_DIRECTIONS FOR THIS TASK_. From the first line onward, reproduce the records exactly; the final line to include is the one holding "split; [apply kfree_run;".

Stored items
(** Giving the page in hand back. *)
Lemma grow_kfree s s1 pgdir tabs tabs1 ps ps1 um um1 f :
  grow s s1 pgdir tabs tabs1 ps ps1 um um1 [f] →
  kfree f s1 = Ret tt (kfreed s1 f) ∧ grow s (kfreed s1 f) pgdir tabs tabs1 ps (f :: ps1) um um1 [].
Proof.
  intros [I1 X1 T1 U1 F1 K1 M1 C1 L1 R1].
  destruct (X1 f) as (Hf & Hn & Ho & Hu); [by constructor|].
  destruct (vm_inv_kfree s1 pgdir tabs1 ps1 f (as_vm _ _ _ _ _ I1) Hf Hn Ho) as [Hvm He].
  split; [apply kfree_run; [by destruct I1 as [[? _] _ _ _]|done]|].
  split; try done.
  - destruct I1 as [_ Hent Hfr Hinj]. split; [done| | |done].
    + intros va Hva. rewrite He by (by apply user_u32). by apply Hent.
    + intros v f' fl Hv. destruct (Hfr _ _ _ Hv) as (? & ? & ? & ? & ? & ?). split_and!; try (done || lia).
      apply not_elem_of_cons. split; [|done]. intros ->. by apply Hu in Hv.
  - by intros p ?%elem_of_nil.
  - intros p. rewrite F1, !elem_of_cons, !elem_of_nil. tauto.
  - intros va Hva Hk. by rewrite He, K1.
  - intros x Hx Hxo. rewrite kfreed_mem; [by apply M1|done|]. intros E. apply Hx, F1. rewrite E.
    left; right. by constructor.
  - rewrite R1. by destruct s.
Qed.

(** Taking a free page in hand. *)
Lemma grow_take s s' pgdir tabs f ps um :
  as_inv s pgdir tabs (f :: ps) um →
  s' = s <| mem := mem s' |> <| freelist := load32 (mem s) f |> →
  (∀ x, page_of x ≠ f → mem s' x = mem s x) →
  grow s s' pgdir tabs tabs (f :: ps) ps um um [f].
Proof.
  intros Has Hs' Hm.
  destruct (as_take s s' pgdir tabs f ps um Has) as (Hf & Hn & Ho & Hu & Has' & He); try done;
    try (by rewrite Hs').
  split; try done.
  - by intros p ->%list_elem_of_singleton.
  - intros p. rewrite elem_of_cons. split; [intros [->|?]; left; [right; by constructor|by left]|].
    intros [[?|?%list_elem_of_singleton]|[(i & Hi & Hn')|(v & fl & Hv & Hn')]]; auto; congruence.
  - auto.
  - intros x Hx _. apply Hm. intros E. apply Hx. rewrite E. by constructor.
  - rewrite Hs'. done.
  - rewrite Hs'. done.
  - rewrite Hs'. by destruct s.
Qed.

(** Mapping the page in hand: it becomes a frame, or memory for a table has run
    out and it is still in hand. *)
(** The pages a [vm_step] takes from the free list are the new tables. *)
Lemma vm_step_taken s s' pgdir tabs tabs' ps ps' p :
  vm_inv s pgdir tabs ps → vm_step s s' pgdir tabs tabs' ps ps' →
  p ∈ ps ↔ p ∈ ps' ∨ ∃ i, tabs' !! i = Some p ∧ tabs !! i = None.
Proof.
  intros (_ & _ & _ & Hown) [_ Hvg Hvn (us & Hus & Hut) _ _]. rewrite Hus, elem_of_app. split.
  - intros [Hp|]; [right|by left]. destruct (Hut p Hp) as [i Hi]. exists i. split; [done|].
    destruct (tabs !! i) as [q|] eqn:E; [|done]. exfalso.
    pose proof (lookup_weaken _ _ _ _ E Hvg). assert (q = p) as -> by congruence.
    apply (Hown p); [rewrite Hus; apply elem_of_app; by left|right; eauto].
  - intros [|(i & Hi & Hn)]; [by right|].
    destruct (Hvn i p Hi) as [|Hp]; [congruence|]. rewrite Hus in Hp. by apply elem_of_app in Hp.
Qed.

(** What is new in a map since the first of three, by the second. *)
Lemma new_since {A} (m m1 m2 : gmap Z A) (i : Z) (x : A) :
  m ⊆ m1 → m1 ⊆ m2 →
  m2 !! i = Some x ∧ m !! i = None ↔ (m2 !! i = Some x ∧ m1 !! i = None) ∨ (m1 !! i = Some x ∧ m !! i = None).
Proof.
  intros H H1. split.
  - intros [Hx Hn]. destruct (m1 !! i) as [y|] eqn:E; [|by left].
    right. pose proof (lookup_weaken _ _ _ _ E H1). split; [congruence|done].
  - intros [[Hx Hn]|[Hx Hn]]; (split; [|done || by eapply lookup_weaken_None]); [done|by eapply lookup_weaken].
Qed.

(** A [vm_step] in a growing address space: the page [f] in limbo is mapped, or
    stays there. *)
Lemma grow_step s s1 s2 pgdir tabs tabs1 tabs2 ps ps1 ps2 um um1 um2 f lim :
  grow s s1 pgdir tabs tabs1 ps ps1 um um1 [f] → vm_step s1 s2 pgdir tabs1 tabs2 ps1 ps2 →
  (∀ va, is_u32 va → KERNBASE ≤ va → entry (mem s2) tabs2 va = entry (mem s1) tabs1 va) →
  as_inv s2 pgdir tabs2 ps2 um2 → um1 ⊆ um2 →
  (∀ p, p = f ↔ p ∈ lim ∨ ∃ v fl, um2 !! v = Some (p, fl) ∧ um1 !! v = None) →
  (∀ p, p ∈ lim → ∀ v fl, um2 !! v ≠ Some (p, fl)) →
  grow s s2 pgdir tabs tabs2 ps ps2 um um2 lim.
Proof.
  intros [I1 X1 T1 U1 F1 K1 M1 C1 L1 R1] Hst Hk Has2 Hsub Hlim Hlu.
  assert (Hfree := λ p, vm_step_taken _ _ _ _ _ _ _ p (as_vm _ _ _ _ _ I1) Hst). destruct Hst as [_ Hvg Hvn _ Hvf Hvr].
  destruct (X1 f) as (Hf & Hfn & Hfo & Hfu); [by constructor|]. split; try done.
  - intros p Hp. assert (p = f) as -> by (apply Hlim; by left). split_and!; [done|..|by auto].
    + intros H. apply Hfn, Hfree. by left.
    + intros [->|[i Hi]]; [apply Hfo; by left|]. destruct (Hvn i f Hi) as [|]; [apply Hfo; right; eauto|done].
  - by etrans.
  - by etrans.
  - intros p. rewrite F1, Hfree, list_elem_of_singleton, Hlim.
    setoid_rewrite (λ i, new_since tabs tabs1 tabs2 i p T1 Hvg).
    setoid_rewrite (λ v fl, new_since um um1 um2 v (p, fl) U1 Hsub). clear. naive_solver.
  - intros va Hva Hkv. by rewrite Hk, K1.
  - intros x Hx Ho. rewrite F1, Hfree in Hx. rewrite Hvf, M1; [done|by rewrite F1, Hfree|done|].
    intros [E|[i Hi]]; [apply Ho; by left|]. destruct (tabs !! i) as [q|] eqn:E.
    + apply Ho. right. exists i. pose proof (lookup_weaken _ _ _ _ (lookup_weaken _ _ _ _ E T1) Hvg). congruence.
    + apply Hx. destruct (tabs1 !! i) eqn:E1; [right; left|left; left; right; eauto].
      exists i. pose proof (lookup_weaken _ _ _ _ E1 Hvg). split; [congruence|done].
  - rewrite Hvr. done.
  - rewrite Hvr. done.
  - rewrite Hvr, R1. by destruct s.
Qed.

Lemma grow_map s s1 pgdir tabs tabs1 ps ps1 um um1 f a perm :
  grow s s1 pgdir tabs tabs1 ps ps1 um um1 [f] → 0 ≤ a < KERNBASE → a mod PGSIZE = 0 →
  um1 !! vpn a = None → 0 ≤ perm < PGSIZE →
  ∃ r s2 tabs2 ps2, mappages pgdir a PGSIZE (V2P f) perm s1 = Ret r s2
    ∧ (∀ x, page_of x ∉ ps1 → ¬ owns pgdir tabs1 (page_of x) → mem s2 x = mem s1 x)
    ∧ (if r : bool then grow s s2 pgdir tabs tabs2 ps ps2 um (<[vpn a := (f, Z.lor perm PTE_P)]> um1) []
       else ps2 = [] ∧ (length ps1 ≤ 1)%nat ∧ grow s s2 pgdir tabs tabs2 ps ps2 um um1 [f]).
Proof.
  intros G Ha Haa Hum Hperm. destruct (gr_lim _ _ _ _ _ _ _ _ _ _ G f) as (Hf & Hfn & Hfo & Hfu); [by constructor|].
  destruct (as_map s1 pgdir tabs1 ps1 um1 a f perm (gr_inv _ _ _ _ _ _ _ _ _ _ G) Hf Hfn Hfo Hfu Ha Haa Hum Hperm)
    as (r & s2 & tabs2 & ps2 & Hr & Hst & Hk & Hres).
  exists r, s2, tabs2, ps2. split; [done|]. split.
  { intros x Hx Ho. apply (vs_frame _ _ _ _ _ _ _ Hst). intros [E|[i Hi]]; [apply Ho; by left|].
    destruct (vs_new _ _ _ _ _ _ _ Hst i _ Hi) as [Hi'|]; [apply Ho; right; eauto|done]. }
  destruct r.
  - apply (grow_step _ _ _ _ _ _ _ _ _ _ _ _ _ f [] G Hst Hk Hres); [by apply insert_subseteq| |].
    + intros p. rewrite elem_of_nil. split.
      * intros ->. right. exists (vpn a), (Z.lor perm PTE_P). by rewrite lookup_insert_eq.
      * intros [?|(v & fl & [[_ E]|[_ Hv]]%lookup_insert_Some & Hn)]; congruence || done.
    + by intros p ?%elem_of_nil.
  - destruct Hres as (-> & Hl & Has2). split; [done|]. split; [done|]. apply (grow_step _ _ _ _ _ _ _ _ _ _ _ _ _ f [f] G Hst Hk Has2); [done| |].
    + intros p. rewrite list_elem_of_singleton. split; [by left|].
      intros [?|(v & fl & Hv & Hn)]; [done|congruence].
    + by intros p ->%list_elem_of_singleton.
Qed.

(** ** allocuvm *)

(** The page [v] is mapped for user access to a frame of zeros. *)
Definition zero_page (s : kernel) (um : gmap Z (Z * Z)) (v : Z) : Prop :=
  ∃ f, um !! v = Some (f, Z.lor (Z.lor PTE_W PTE_U) PTE_P) ∧ ∀ x, page_of x = f → mem s x = 0.

(** The state after [kalloc] and [memset(mem, 0, PGSIZE)]. *)
Definition zeroed (s : kernel) (f : Z) : kernel :=
  s <| freelist := load32 (mem s) f |> <| mem ::= λ m, memset m f 0 PGSIZE |>.

Lemma zeroed_mem s f x : page_ok f → mem (zeroed s f) x = if decide (page_of x = f) then 0 else mem s x.
Proof.
  intros Hf. unfold zeroed. sst. rewrite memset_bytes by done.
  case_decide as E; rewrite (page_of_in f x Hf) in E; unfold PGSIZE in *; bool_cases; cbn; (done || lia).
Qed.

(** kalloc, and filling the page it returned with anything. *)
Lemma grow_fill s s1 s2 pgdir tabs tabs1 f ps ps1 um um1 :
  grow s s1 pgdir tabs tabs1 ps (f :: ps1) um um1 [] →
  s2 = s1 <| mem := mem s2 |> <| freelist := load32 (mem s1) f |> →
  (∀ x, page_of x ≠ f → mem s2 x = mem s1 x) →
  kalloc s1 = Ret f (s1 <| freelist := load32 (mem s1) f |>)
  ∧ page_ok f ∧ f ≠ 0 ∧ grow s s2 pgdir tabs tabs1 ps ps1 um um1 [f].
Proof.
  intros G Hs2 Hm2. assert (Has := gr_inv _ _ _ _ _ _ _ _ _ _ G).
  destruct (as_vm _ _ _ _ _ Has) as (Hl & Hf & _). rewrite (kalloc_run s1 (f :: ps1) Hl Hf).
  apply kalloc_pop in Hf as (Hok & _ & _). split_and!; [done|done|by apply page_ok_nz|].
  assert (grow s1 s2 pgdir tabs1 tabs1 (f :: ps1) ps1 um1 um1 [f]) as G1 by (by apply grow_take).
  destruct G as [I1 X1 T1 U1 F1 K1 M1 C1 L1 R1], G1 as [I2 X2 _ _ F2 K2 M2 C2 L2 R2].
  split; try done.
  - intros p. rewrite F1, F2, elem_of_nil. split.
    + intros [[[?|[(?&?&?)|(?&?&?&?)]]|?]|?]; [by left|congruence|congruence|done|by right].
    + intros [?|?]; [left; left; by left|by right].
  - intros va Hva Hk. by rewrite K2, K1.
  - intros x Hx Ho. rewrite M2; [by apply M1| |].
    + intros H. apply Hx, F1. by left; left.
    + intros [E|[i Hi]]; [apply Ho; by left|]. destruct (tabs !! i) as [q|] eqn:E.
      * apply Ho. right. exists i. pose proof (lookup_weaken _ _ _ _ E T1). congruence.
      * apply Hx, F1. right; left. eauto.
  - auto.
  - by rewrite L2.
  - rewrite R2, R1. by destruct s.
Qed.

Lemma grow_zeroed s s1 pgdir tabs tabs1 f ps ps1 um um1 :
  grow s s1 pgdir tabs tabs1 ps (f :: ps1) um um1 [] →
  kalloc s1 = Ret f (s1 <| freelist := load32 (mem s1) f |>)
  ∧ page_ok f ∧ f ≠ 0 ∧ grow s (zeroed s1 f) pgdir tabs tabs1 ps ps1 um um1 [f].
Proof.
  intros G. assert (Has := gr_inv _ _ _ _ _ _ _ _ _ _ G). destruct (as_vm _ _ _ _ _ Has) as (_ & Hf & _).
  apply kalloc_pop in Hf as (Hok & _ & _). apply grow_fill; [done|by destruct s1|].
  intros x Hx. rewrite zeroed_mem by done. by rewrite decide_False.
Qed.

(** The loop of allocuvm, after pages from [a0] up to [a] have been added. *)
Record adding (s s1 : kernel) (pgdir : Z) (tabs tabs1 : gmap Z Z) (ps ps1 : list Z)
    (um um1 : gmap Z (Z * Z)) (a0 a : Z) : Prop := {
  ad_grow : grow s s1 pgdir tabs tabs1 ps ps1 um um1 [];
  ad_new : ∀ v e, um1 !! v = Some e → um !! v = None → in_range a0 a v;
  ad_zero : ∀ v, in_range a0 a v → zero_page s1 um1 v
}.

Lemma adding_step s s1 s2 pgdir tabs tabs1 tabs2 ps f ps1 ps2 um um1 a0 a :
  adding s s1 pgdir tabs tabs1 ps (f :: ps1) um um1 a0 a → a mod PGSIZE = 0 → a0 ≤ a →
  a0 mod PGSIZE = 0 → um1 !! vpn a = None → page_ok f →
  (∀ x, page_of x ∉ ps1 → ¬ owns pgdir tabs1 (page_of x) → mem s2 x = mem (zeroed s1 f) x) →
  grow s s2 pgdir tabs tabs2 ps ps2 um (<[vpn a := (f, Z.lor (Z.lor PTE_W PTE_U) PTE_P)]> um1) [] →
  adding s s2 pgdir tabs tabs2 ps ps2 um (<[vpn a := (f, Z.lor (Z.lor PTE_W PTE_U) PTE_P)]> um1) a0 (a + PGSIZE).
Proof.
  intros [G1 Hnew Hz] Ha Hle Ha0 Hum Hf Hm G2. assert (Has := gr_inv _ _ _ _ _ _ _ _ _ _ G1).
  destruct (as_vm _ _ _ _ _ Has) as (Hl & Hfi & _ & Hown). apply kalloc_pop in Hfi as (_ & Hfn & _).
  assert (Hva := vpn_aligned a Ha). split; [done| |].
  - intros v e [[<- _]|[_ Hv]]%lookup_insert_Some Hn.
    + unfold in_range, PGSIZE in *. lia.
    + specialize (Hnew v e Hv Hn). unfold in_range, PGSIZE in *. lia.
  - intros v Hv. destruct (decide (v = vpn a)) as [->|Hne].
    + exists f. rewrite lookup_insert_eq. split; [done|]. intros x Hx. rewrite Hm.
      * rewrite zeroed_mem by done. by rewrite decide_True.
      * by rewrite Hx.
      * rewrite Hx. apply Hown. by constructor.
    + destruct (Hz v) as (f' & Hf' & Hx); [unfold in_range, PGSIZE in *; lia|].
      exists f'. rewrite lookup_insert_ne by done. split; [done|]. intros x Hxf.
      destruct (as_frame _ _ _ _ _ Has _ _ _ Hf') as (_ & _ & _ & _ & Hni & Hno).
      apply not_elem_of_cons in Hni as [Hff Hni]. rewrite Hm by (by rewrite Hxf).
      rewrite zeroed_mem, decide_False by (congruence || done). by apply Hx.
Qed.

_COMPLETED EXERCISE_.
(** Giving the page in hand back. *)
Lemma grow_kfree s s1 pgdir tabs tabs1 ps ps1 um um1 f :
  grow s s1 pgdir tabs tabs1 ps ps1 um um1 [f] →
  kfree f s1 = Ret tt (kfreed s1 f) ∧ grow s (kfreed s1 f) pgdir tabs tabs1 ps (f :: ps1) um um1 [].
Proof.
  intros [I1 X1 T1 U1 F1 K1 M1 C1 L1 R1].
  destruct (X1 f) as (Hf & Hn & Ho & Hu); [by constructor|].
  destruct (vm_inv_kfree s1 pgdir tabs1 ps1 f (as_vm _ _ _ _ _ I1) Hf Hn Ho) as [Hvm He].
  split; [apply kfree_run; [by destruct I1 as [[? _] _ _ _]|done]|].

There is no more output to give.